German realist literature has a well-earned reputation for its fascination with stuff – actual, material things. Anyone looking to say something smart about Adalbert Stifter, Gustav Freytag, Gottfried Keller, and even (or arguably especially) Theodor Fontane could make a lot of hay looking at furniture, garden ornaments, or the pictures on the wall. Adalbert Stifter is the best example. His descriptions of things buttress his stories‘ claims to represent both material reality itself and reality’s moral structure.
Trailer for Heiner Goebbels “Stifters Dinge”
The thing about things is that they point in two directions: insofar as they have accumulated over time they point backwards to the past. It is no accident that we encounter more than a handful of private museums in the texts from this period. But things also point towards an assumed future, because their preservation assumes a future where they will be necessary and relevant. Both past accumulation and an assumed future are at stake in Stifter’s novel Der Nachsommer (Indian Summer) where so much of the activity at Freiherr von Risach’s estate is devoted to the restoration and preservation of statuary.
Things as guarantor of a stable reality, signs of a good past, and the promise of a morally fulfilled future: this is a vision to which Wilhelm Raabe repeatedly gives lie. In Zum wilden Mann (
At the Sign of the Wild Man) the pharmacist sits bankrupt in an empty house. Pfisters Mühle (Pfister’s Mill) gives us the one good poem Raabe ever wrote, the apocalyptic vision of „Einst kommt die Stunde,“ in which „Der liebe, der alte vertraute Plunder / viel tausend Geschlechter Zeichen und Wunder“ (“the dear old familiar junk / Signs and marvels of many thousands of generations” ) is swept away in a massive cloud of dust. Then there is the climax of Akten des Vogelsangs, when Velten Andres sets fire to all of his mother’s things, her „museum of the heart” as a final act of secession from the society around him. It’s tempting to see Velten’s bonfire as one supreme act of badassery, but it’s not entirely clear how to evaluate it. The others in the community fly into a panic, and while the narrator Karl is fascinated, his wife flees the scene and implies that Karl’s fascination with his friend might also cost him their relationship. While Velten claims it’s an “external clearing-away to the interior,” the fire is followed by a regression to his old room reading greasy copies of books he loved in his younger days.

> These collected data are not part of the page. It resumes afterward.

(** * ecommerce_system.py: users, products and orders

    A shallow embedding of the validation rules, the four entity classes and
    the three managers of [ecommerce_system.py], with the properties the
    specification states about them.

    Conventions of the embedding:
    - a Python [str] is a [string]; its characters are read as the code points
      U+0000..U+00FF, and the character classes below follow Python's Unicode
      tables on that range;
    - a Python [int] is a [Z], a Python [float] is a binary64 [float];
    - a dynamically typed argument (a JSON value, a quantity) is a [pyval];
    - a raised exception is a value [exn] with its class and message, and a
      method that mutates its object returns the object after the call next to
      its outcome, also when it raises. *)

From Stdlib Require Import ZArith String Ascii List Sorted Bool Lia DecimalString.
From Stdlib Require Import Floats.
From stdpp Require Import gmap strings.

Set Warnings "-register-all".

Open Scope string_scope.
Open Scope Z_scope.

(** ** Exceptions *)

Inductive exn_class :=
  | ValidationError | AuthenticationError | AuthorizationError | NotFoundError
  (* built-in classes the modelled code can raise *)
  | KeyError | TypeError | AttributeError | OverflowError
  (* raised by the embedding only: the value has a dynamic type that the typed
     records of this file cannot hold, or is a string handed to float() *)
  | Unsupported.

Record exn := Exn { exn_kind : exn_class; exn_msg : string }.

Inductive result (A : Type) :=
  | Ok (a : A)
  | Raise (e : exn).
Arguments Ok {A} a.
Arguments Raise {A} e.

Definition bind {A B} (m : result A) (k : A -> result B) : result B :=
  match m with
  | Ok a => k a
  | Raise e => Raise e
  end.
Lemma share_src_w_done fid sid complete rating b db b' db' :
  share_src_w fid sid complete rating b db = (Some b', db') ->
  db' = share_src fid sid complete rating db.
Proof.
  unfold share_src_w, share_src, sources_ai_w, sources_ai, w_seq, write.
  destruct b as [|b]; [discriminate|]. simpl.
  destruct (update_files_w _ _ b _) as [[b1|] db1] eqn:Hu; [|discriminate].
  intros [= _ <-]. exact (update_files_w_done _ _ _ _ _ _ Hu).
Qed.

Lemma remove_src_w_done sid rest : forall kept b db b' db',
  remove_src_w sid kept rest b db = (Some b', db') ->
  sources db = kept ++ rest ->
  db' = set_sources (kept ++ snd (remove_src sid rest db)) (fst (remove_src sid rest db)).
Proof.
  induction rest as [|r rest IH]; intros kept b db b' db' Hw Hsrc; simpl in Hw |- *.
  - injection Hw as _ <-. rewrite <- Hsrc. destruct db; reflexivity.
  - destruct (source_row.sid r =? sid).
    + unfold w_seq in Hw. unfold sources_bd_w in Hw.
      destruct (update_files_w _ _ b db) as [[b1|] db1] eqn:Hu; [|discriminate].
      apply update_files_w_done in Hu.
      unfold write in Hw. destruct b1 as [|b1]; [discriminate|].
      apply IH in Hw; [|reflexivity].
      rewrite Hw. subst db1. unfold sources_bd.
      set (d := snd (update_files _ _ db)).
      clear. revert d. generalize (kept ++ rest). intros l d.
      assert (H : forall rows l d,
                remove_src sid rows (set_sources l d) =
                (set_sources l (fst (remove_src sid rows d)), snd (remove_src sid rows d))).
      { clear. induction rows as [|x rows IHr]; intros l d; simpl; [reflexivity|].
        destruct (source_row.sid x =? sid).
        - unfold sources_bd. rewrite update_files_set_sources. simpl. apply IHr.
        - rewrite IHr. destruct (remove_src sid rows d). reflexivity. }
      rewrite H. reflexivity.
    + apply IH in Hw; [|rewrite Hsrc, <- app_assoc; reflexivity].
      rewrite Hw. destruct (remove_src sid rest db) as [d kept']. simpl.
      rewrite <- app_assoc. reflexivity.
Qed.

(** A [DELETE] that finds no row of the peer writes nothing. *)
Lemma remove_src_w_none sid rest : forall kept b db,
  (forall s, s ∈ rest -> source_row.sid s <> sid) ->
  remove_src_w sid kept rest b db = (Some b, db).
Proof.
  induction rest as [|r rest IH]; intros kept b db Hrows; simpl; [reflexivity|].
  destruct (Z.eqb_spec (source_row.sid r) sid) as [Heq|Hne].
  - exfalso. apply (Hrows r); [apply elem_of_cons; auto | exact Heq].
  - apply IH. intros s Hs. apply Hrows. apply elem_of_cons. auto.
Qed.
(** * Properties *)

(** ** Proof steps *)

Ltac unfold_members :=
  cbv beta iota zeta delta
    [ perform reply_byte reply_float
      initialize write_RDAC read_RDAC write_EEMEM read_EEMEM read_tolerance
      reset_device restore_RDAC restore_all_RDAC store_RDAC
      decrement_RDAC increment_RDAC decrement_RDAC_6dB increment_RDAC_6dB
      decrement_all_RDAC increment_all_RDAC
      decrement_all_RDAC_6dB increment_all_RDAC_6dB
      get_max_val AD525x_get_max_val AD5253_get_max_val AD5254_get_max_val
      get_err_code write_cmd write_data
      Wire_begin Wire_beginTransmission Wire_write Wire_endTransmission
      emit fail_with assign field bind ret
      set_initialized set_dev_addr set_err_code set_wire
      class initialized dev_addr err_code wire
      after_transaction transaction map
      negb andb
      max_AD_addr max_RDAC_register max_EEMEM_register
      AD5253_max_val AD5254_max_val ].

Ltac decide_test :=
  match goal with
  | |- context [?x >? ?y] => destruct (Z.gtb_spec x y); try lia
  | |- context [?x <? ?y] => destruct (Z.ltb_spec x y); try lia
  | |- context [?x <=? ?y] => destruct (Z.leb_spec x y); try lia
  | |- context [?x =? ?y] => destruct (Z.eqb_spec x y); try lia
  end.

Ltac run := unfold_members; repeat (decide_test; unfold_members).

Lemma app_transaction (l : Wire.log) (a x : Z) :
  (l ++ [Wire.beginTransmission a]) ++ [Wire.write x] =
  l ++ [Wire.beginTransmission a; Wire.write x].
Proof. now rewrite <- app_assoc. Qed.

Lemma app_transaction2 (l : Wire.log) (a x y : Z) :
  ((l ++ [Wire.beginTransmission a]) ++ [Wire.write x]) ++ [Wire.write y] =
  l ++ [Wire.beginTransmission a; Wire.write x; Wire.write y].
Proof. now rewrite <- !app_assoc. Qed.

(** ** initialize *)

Lemma initialize_succeeds_up_to_3 (s : State) (AD_addr : Z) :
  0 <= AD_addr <= 3 ->
  initialize AD_addr s =
    (0, mkState (class s) true (Z.lor 0x2C AD_addr) (err_code s)
                (wire s ++ [Wire.begin])).
Proof. destruct s as [c init a e w]; intros H; run; reflexivity. Qed.

Lemma initialize_fails_above_3 (s : State) (AD_addr : Z) :
  3 < AD_addr ->
  initialize AD_addr s =
    (EC_BAD_DEVICE_ADDR,
     mkState (class s) false (dev_addr s) EC_BAD_DEVICE_ADDR (wire s)).
Proof. destruct s as [c init a e w]; intros H; run; reflexivity. Qed.

(** C5. For every selector in [0, 3], [initialize] returns 0, sets the bus
    address to [0x2C | selector] and sets [initialized]; for every selector
    above 3 it returns [EC_BAD_DEVICE_ADDR] (8) and leaves the handle
    uninitialized. *)
Theorem initialize_selector (s : State) (AD_addr : Z) :
  (0 <= AD_addr <= 3 ->
   initialize AD_addr s =
     (0, mkState (class s) true (Z.lor 0x2C AD_addr) (err_code s)
                 (wire s ++ [Wire.begin]))) /\
  (3 < AD_addr ->
   initialize AD_addr s =
     (EC_BAD_DEVICE_ADDR,
      mkState (class s) false (dev_addr s) EC_BAD_DEVICE_ADDR (wire s))).
Proof.
  split; [apply initialize_succeeds_up_to_3 | apply initialize_fails_above_3].
Qed.

Lemma initialize_selector_witness :
  initialize 2 (fresh AD5253) =
    (0, mkState AD5253 true 0x2E 0 [Wire.begin]) /\
  initialize 4 (ready AD5253) =
    (8, mkState AD5253 false 0x2C 8 [Wire.begin]).
Proof.
  split.
  - apply (proj1 (initialize_selector (fresh AD5253) 2)); lia.
  - apply (proj2 (initialize_selector (ready AD5253) 4)); lia.
Defined.

(** ** write_RDAC *)

(** C4. On an initialized handle of a concrete variant, [write_RDAC] fails
    with [EC_BAD_REGISTER] (5) for every index above 3 whatever the value,
    fails with [EC_BAD_WIPER_SETTING] (6) for an index in [0, 3] and a value
    above the maximum of the variant, and otherwise issues exactly one
    two-byte write of [(0x00 | index, value)] and returns the result of the
    transport unchanged. *)
Theorem write_RDAC_concrete (board : Board) (s : State) (max RDAC value : Z) :
  initialized s = true ->
  variant_max (class s) = Some max ->
  (3 < RDAC ->
   write_RDAC board RDAC value s =
     (EC_BAD_REGISTER, set_err_code EC_BAD_REGISTER s)) /\
  (0 <= RDAC <= 3 -> max < value ->
   write_RDAC board RDAC value s =
     (EC_BAD_WIPER_SETTING, set_err_code EC_BAD_WIPER_SETTING s)) /\
  (0 <= RDAC <= 3 -> value <= max ->
   write_RDAC board RDAC value s =
     after_transaction board s [Z.lor 0x00 RDAC; value]).
Proof.
  destruct s as [c init a e w]; simpl; intros -> Hmax.
  destruct c; inversion Hmax; subst max; (split; [|split]); intros;
    run; rewrite ?app_transaction2; reflexivity.
Qed.

Lemma write_RDAC_concrete_witness :
  write_RDAC demo_board 4 10 (ready AD5253) =
    (5, mkState AD5253 true 0x2C 5 [Wire.begin]) /\
  write_RDAC demo_board 3 64 (ready AD5253) =
    (6, mkState AD5253 true 0x2C 6 [Wire.begin]) /\
  write_RDAC silent_board 3 63 (ready AD5253) =
    (2, mkState AD5253 true 0x2C 2
          [Wire.begin; Wire.beginTransmission 0x2C; Wire.write 3;
           Wire.write 63; Wire.endTransmission]).
Proof.
  split; [|split].
  - apply (proj1 (write_RDAC_concrete demo_board (ready AD5253) 63 4 10
                    eq_refl eq_refl)); lia.
  - apply (proj1 (proj2 (write_RDAC_concrete demo_board (ready AD5253) 63 3 64
                           eq_refl eq_refl))); lia.
  - apply (proj2 (proj2 (write_RDAC_concrete silent_board (ready AD5253) 63 3 63
                           eq_refl eq_refl))); lia.
Defined.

Raabe is an acquired taste, and I don’t mind admitting that I acquired my own taste partly on account of a fascination with characters like Velten – problematic as I understand that fascination to be. I was moved to think again, however, about all the things and the destruction of things in German realism recently when I returned to the town I spent my last few years as a graduate student in to empty out the storage unit containing all of the things I had acquired in my graduate years. Furniture, papers, household items, and books – boxes and boxes and boxes of books – had been sitting in a storage unit for nearly two years now.

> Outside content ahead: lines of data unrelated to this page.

(** C10.  Every sequence of agent operations that returns keeps every
    sentence of the list at its position, possibly with cells removed
    and never with cells added, and the list never gets shorter; a
    sentence whose cell set is empty therefore stays in the list, empty,
    whatever is called afterwards. *)
Theorem C10_sentences_never_removed fuel (ops : list op) (st st' : AI.t) :
  run fuel ops st = Some st' →
  (length (AI.knowledge st) ≤ length (AI.knowledge st'))%nat ∧
  (∀ (j : nat) (x : Sentence.t), AI.knowledge st !! j = Some x →
     ∃ x', AI.knowledge st' !! j = Some x' ∧
           Sentence.cells x' ⊆ Sentence.cells x ∧
           (Sentence.cells x = ∅ → Sentence.cells x' = ∅)).
Proof.
  intros (Hlen & _ & _ & _ & Hk)%extends_run. split; [done|].
  intros j x Hx. destruct (Hk j x Hx) as (x' & Hx' & Hsub).
  exists x'. split; [done|]. split; [done|]. set_solver.
Qed.

(** An instance: the third hint on a 3×8 board empties the second
    sentence, which stays at position 1 when a mine is flagged next. *)
Lemma C10_sentences_never_removed_witness :
  ∃ st st',
    run 4 [AddKnowledge (0, 1) 1; AddKnowledge (0, 4) 1] (AI.init 3 8)
      = Some st ∧
    run 4 [AddKnowledge (2, 6) 0; MarkMine (2, 0)] st = Some st' ∧
    length (AI.knowledge st) = 2%nat ∧ length (AI.knowledge st') = 3%nat ∧
    (length (AI.knowledge st) ≤ length (AI.knowledge st'))%nat ∧
    AI.knowledge st' !! 1%nat = Some (Sentence.mk ∅ 0).
Proof.
  eexists. eexists. split; [evaluate|]. split; [evaluate|].
  split; [evaluate|]. split; [evaluate|].
  split; [|evaluate].
  refine (proj1 (C10_sentences_never_removed 4
                   [AddKnowledge (2, 6) 0; MarkMine (2, 0)] _ _ _)).
  evaluate.
Defined.
(** The commit of a single new key unlocks a write mutex that was never
    locked. *)
Lemma commit_new_key tid db t k inst v :
  transactions db !! tid = Some t → trans_alive t = true → trans_lock t = false →
  instructions t = [(k, inst)] →
  instruction_type inst = Put → initial_value inst = None → final_value inst = Some v →
  data db !! key inst = None →
  commitTransaction tid db = Undefined (UnlockNotOwned (WriteMutex (key inst))).
Proof.
  intros Ht Hal Hl Hinstr Hty Hinit Hv Hk.
  rewrite (commit_body _ _ _ Ht Hal Hl), Hinstr.
  apply finally_Undefined.
  set (dbL := with_trans tid (set_trans_lock true t) db).
  assert (HkL : data dbL !! key inst = None) by done.
  erewrite bind_Ret; cycle 1.
  { cbn [commit_lock]. erewrite bind_Ret; [reflexivity |].
    unfold catch_out_of_range. by rewrite bind_gets, (keyIsAlive_None _ _ HkL). }
  erewrite bind_Ret; cycle 1.
  { cbn [commit_exec]. rewrite bind_gets.
    assert (tampered inst dbL = false) as ->.
    { unfold tampered. by rewrite Hinit, (keyIsAlive_None _ _ HkL). }
    erewrite bind_Ret; [reflexivity |].
    unfold apply_instruction. rewrite Hty, bind_gets, (dataHasKey_None _ _ HkL), Hv.
    unfold data_emplace. by rewrite HkL. }
  cbn [rev app commit_step_back]. rewrite String.eqb_refl. cbn [negb commit_release].
  do 2 apply bind_Undefined.
  by apply (unlock_write_free _ _ (newDataItem v)); [apply lookup_insert_eq |].
Qed.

Far from an act of badassery, parting with my own things was the result of a cost-benefit analysis: keeping the unit another year was not practical relative to the actual value of what I was storing. But it still meant parting with the signs and wonders of my years as a graduate student. Apart from the exhausting work of sorting everything were the emotions connected to revisiting the remnants of those years. Opening the unit was like opening a time capsule, with the items and documents seeming to narrate back to me my memories of those years. There were my move-out documents from the apartment I had prior to moving to Ithaca to begin my program in 2008, while from 2014 there was a copy of my first job contract after graduating. There was the small end-table, the first piece of furniture my wife-to-be and I bought after we moved to Ithaca, and off of which we ate our first dinner in our first apartment. I also parted with the desk on which I wrote everything from my first seminar papers to my dissertation, a real wood desk I had picked up for free and fantasized about refinishing one day. And I had to part, too, with the coffee table, bookshelf, and standing lamp I had purchased from a colleague who, a few years later, passed away far too young.

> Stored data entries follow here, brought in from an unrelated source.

(** The library functions, as transformers of the world.  The strip
    insertion functions read the load descriptor (their result fields,
    which the operators never read back, are not modelled) and return the
    new strip or [NULL]. *)
Class SeqLib (L : Type) := {
  SEQ_editing_ensure : World L -> World L;
  ED_sequencer_deselect_all : World L -> World L;
  SEQ_select_active_set : ptr -> World L -> World L;
  SEQ_transform_test_overlap : ptr -> World L -> bool;
  SEQ_transform_handle_overlap : gset ptr -> bool -> World L -> World L;
  SEQ_transform_seqbase_shuffle : ptr -> World L -> World L;
  SEQ_add_scene_strip : SeqLoadData -> World L -> option ptr * World L;
  SEQ_add_movie_strip : SeqLoadData -> World L -> option ptr * World L;
  SEQ_add_sound_strip : SeqLoadData -> World L -> option ptr * World L;
  SEQ_time_right_handle_frame_get : ptr -> World L -> Z;
  SEQ_time_left_handle_frame_get : ptr -> World L -> Z;
  SEQ_time_right_handle_frame_set : ptr -> Z -> World L -> World L;
  SEQ_time_left_handle_frame_set : ptr -> Z -> World L -> World L;
  SEQ_tool_settings_fit_method_set : Z -> World L -> World L;
  BLI_findlink_scenes : Z -> World L -> option nat;
  BKE_main_blendfile_path : World L -> string;
  BKE_report : ReportType -> string -> World L -> World L;
  ED_seq_proxy_wm_job_get : World L -> World L;
  ED_seq_proxy_job_get : World L -> World L;
  SEQ_proxy_set : ptr -> bool -> World L -> World L;
  SEQ_rendersize_to_proxysize : Z -> Z;
  SEQ_proxy_rebuild_context : ptr -> World L -> World L;
  WM_jobs_is_running : World L -> bool;
  WM_jobs_start : World L -> World L;
  ED_area_tag_redraw : World L -> World L;
  DEG_id_tag_update : World L -> World L;
  DEG_relations_tag_update : World L -> World L;
  WM_event_add_notifier : World L -> World L;
}.

(** *** The monad of the operators: world passing with a call record *)

Definition M (L A : Type) : Type := World L -> A * World L * list Event.
(** * Document analysis: normalisation, intent resolution and filtering

    A shallow embedding of the pure decision logic of the [documents]
    package (ai_extraction.py, ai_filters.py, intent.py, processing.py)
    together with the properties its specification states about it.

    Conventions of the embedding.
    - A Python [str] is a [string]; its characters are read as the code
      points 0..255.
    - A Python [int] is a [Z], a Python [float] is a [spec_float] at the
      binary64 format (53 bits of precision, emax = 1024).
    - A JSON-like Python object is a [value]; a [dict] keeps its items in
      insertion order, as Python's does.
    - A call that may raise returns a [result]; the exceptions that matter
      are the three built-in ones the code meets.
    - [str(v)] refuses to print an integer of more than 4300 digits, alone
      or inside a list or dict, and raises [ValueError]: [Py.str] is the
      call, [Py.py_str] the text it returns and [Py.printable] tells the
      values it prints.  The text cleaners are written over [py_str]: what
      is proved of them is about the value a call returns, and a statement
      that a call returns asks for a printable input. *)

From Stdlib Require Import ZArith QArith Bool List Lia.
From Stdlib Require Import Ascii String.
From Stdlib Require Import DecimalString DecimalPos.
From Stdlib Require Import SpecFloat.
Import ListNotations.
(** * Environment helpers of the NestJS GraphQL boilerplate

    A shallow embedding of [src/common/helper/env.helper.ts]:

    - [getEnvPath] builds the path of the [.<mode>.env] file from the
      ambient [process.env.NODE_ENV];
    - [processEnvVars] copies a configuration object, turns the two-character
      sequence backslash-n into a line feed in the JWT key entries and moves
      the lowercase JWT entries to their uppercase names.

    JavaScript objects live in a heap and are passed by reference, so that the
    copy made by the object spread and the mutations of that copy are told
    apart from the caller's object.  Operations that JavaScript can abort
    with an exception return a [result]. *)

From Stdlib Require Import ZArith String Ascii.
From stdpp Require Import gmap strings list fin_maps.

Local Open Scope Z_scope.

(** ** JavaScript values *)

Definition loc := positive.

(** A value of TypeScript type [unknown].  A Number is its IEEE-754 binary64
    bit pattern; objects, arrays and functions are references into the heap. *)
Inductive value : Type :=
| VUndefined
| VNull
| VBoolean (b : bool)
| VNumber (bits : Z)
| VBigInt (z : Z)
| VString (s : string)
| VSymbol (id : positive)
| VObject (l : loc)
| VFunction (l : loc).

#[global] Instance value_eq_dec : EqDecision value.
Proof. solve_decision. Defined.

(** [+0] and [-0]: every bit but the sign is clear. *)
Definition number_is_zero (bits : Z) : bool :=
  Z.land bits (Z.ones 63) =? 0.

(** NaN: exponent all ones, fraction not zero. *)
Definition number_is_nan (bits : Z) : bool :=
  (Z.land (Z.shiftr bits 52) (Z.ones 11) =? Z.ones 11)
  && negb (Z.land bits (Z.ones 52) =? 0).

Definition string_is_empty (s : string) : bool :=
  match s with EmptyString => true | String _ _ => false end.

(** ToBoolean: what [if (v)] and [v && ...] test. *)
Definition truthy (v : value) : bool :=
  match v with
  | VUndefined | VNull => false
  | VBoolean b => b
  | VNumber bits => negb (number_is_zero bits || number_is_nan bits)
  | VBigInt z => negb (z =? 0)
  | VString s => negb (string_is_empty s)
  | VSymbol _ | VObject _ | VFunction _ => true
  end.

Definition typeof (v : value) : string :=
  match v with
  | VUndefined => "undefined"
  | VNull => "object"
  | VBoolean _ => "boolean"
  | VNumber _ => "number"
  | VBigInt _ => "bigint"
  | VString _ => "string"
  | VSymbol _ => "symbol"
  | VObject _ => "object"
  | VFunction _ => "function"
  end.

(** ** Strings *)

Definition backslash : ascii := "\"%char.
Definition letter_n : ascii := "n"%char.
Definition newline : ascii := "010"%char.

(** [s.replace(/\n/g, '\n')]: the matches of the two-character pattern are
    taken from left to right without overlap and each becomes one line feed. *)
Fixpoint replace_newlines (s : string) : string :=
  match s with
  | EmptyString => EmptyString
  | String c rest =>
      if Ascii.eqb c backslash then
        match rest with
        | String c' rest' =>
            if Ascii.eqb c' letter_n then String newline (replace_newlines rest')
            else String c (replace_newlines rest)
        | EmptyString => String c (replace_newlines rest)
        end
      else String c (replace_newlines rest)
  end.

(** Whether the pattern matches at the front of [String c rest]. *)
Definition matches_here (c : ascii) (rest : string) : bool :=
  Ascii.eqb c backslash
  && match rest with
     | String c' _ => Ascii.eqb c' letter_n
     | EmptyString => false
     end.

(** ** Heap, exceptions and the monad of object operations *)

(** An object is the finite map of its own enumerable string-keyed data
    properties; enumeration order is not observed by the code and not kept. *)
Abbreviation object := (gmap string value).
Abbreviation heap := (gmap loc (gmap string value)).

Inductive error : Type :=
| TypeError
| DanglingReference.

Inductive result (A : Type) : Type :=
| Ok (a : A)
| Throw (e : error).
Arguments Ok {A} a.
Arguments Throw {A} e.

Definition M (A : Type) : Type := heap -> result (A * heap).

Definition ret {A} (a : A) : M A := fun h => Ok (a, h).

Definition bind {A B} (m : M A) (k : A -> M B) : M B :=
  fun h => match m h with
           | Ok (a, h') => k a h'
           | Throw e => Throw e
           end.

Definition throw {A} (e : error) : M A := fun _ => Throw e.

#[global] Instance M_ret : MRet M := @ret.
#[global] Instance M_bind : MBind M := fun A B k m => bind m k.

(** Reading [o[k]] on a plain object: the own property, or [undefined].  None
    of the names read by this file is defined on [Object.prototype]. *)
Definition own (o : gmap string value) (k : string) : value :=
  default VUndefined (o !! k).

(** [{ ...src }]: a new object with the own properties of [src]. *)
Definition spread (src : loc) : M loc :=
  fun h => match h !! src with
           | Some o => let l := fresh (dom h) in Ok (l, <[l := o]> h)
           | None => Throw DanglingReference
           end.

(** [l[k]] *)
Definition get (l : loc) (k : string) : M value :=
  fun h => match h !! l with
           | Some o => Ok (own o k, h)
           | None => Throw DanglingReference
           end.

(** [l[k] = v] *)
Definition set (l : loc) (k : string) (v : value) : M unit :=
  fun h => match h !! l with
           | Some o => Ok (tt, <[l := <[k := v]> o]> h)
           | None => Throw DanglingReference
           end.

(** [delete l[k]] *)
Definition delete_property (l : loc) (k : string) : M unit :=
  fun h => match h !! l with
           | Some o => Ok (tt, <[l := delete k o]> h)
           | None => Throw DanglingReference
           end.

(** [v.replace(/\n/g, '\n')].  Only a primitive string has the method in
    this model; on any other value the call is a TypeError. *)
Definition call_replace (v : value) : M value :=
  match v with
  | VString s => mret (VString (replace_newlines s))
  | _ => throw TypeError
  end.

(** [xs.forEach(f)] *)
Fixpoint forEach {A} (xs : list A) (f : A -> M unit) : M unit :=
  match xs with
  | [] => mret tt
  | x :: xs' => f x;; forEach xs' f
  end.

(** ** getEnvPath *)

Section EnvPath.

(** [resolve] of Node's [path] module on one string argument, with the
    working directory of the process fixed. *)
Variable resolve : string -> string.

(** [path.resolve] rejects an argument that is not a string. *)
Definition path_resolve (arg : value) : result string :=
  match arg with
  | VString s => Ok (resolve s)
  | _ => Throw TypeError
  end.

It was not all sentimentalism: the things did have to go, and in the end I was more happy than regretful at having to part from them. Nor did everything go: most of the 1,000 or so books I shipped to Germany. They tell their own story about those years. Some were there because I thought at some point that a self-respecting scholar had to have them in arm’s reach, some I honestly believed I’d make time for, some were freebies the hidden cost of which was in the having. Some were leftovers of abandoned dissertation ideas, others were there for no better reason than Ithaca has a great library book sale and I had to learn how to manage my own „Kaufrausch.“
Even as I teach my students to approach artworks from a critical distance for the purposes of their academic writing, we all write our own biographies in one way or another, and I wrote about ecopolitics and ecoaesthetics in German realism because that was one of the ways in which those stories got under my skin. The mixed feelings that come with parting from objects that are themselves dumb but for the meaning I ascribe to them brought to mind again the extent to which our own experiences and concerns belie the stance we assume as scholars and teachers of literature.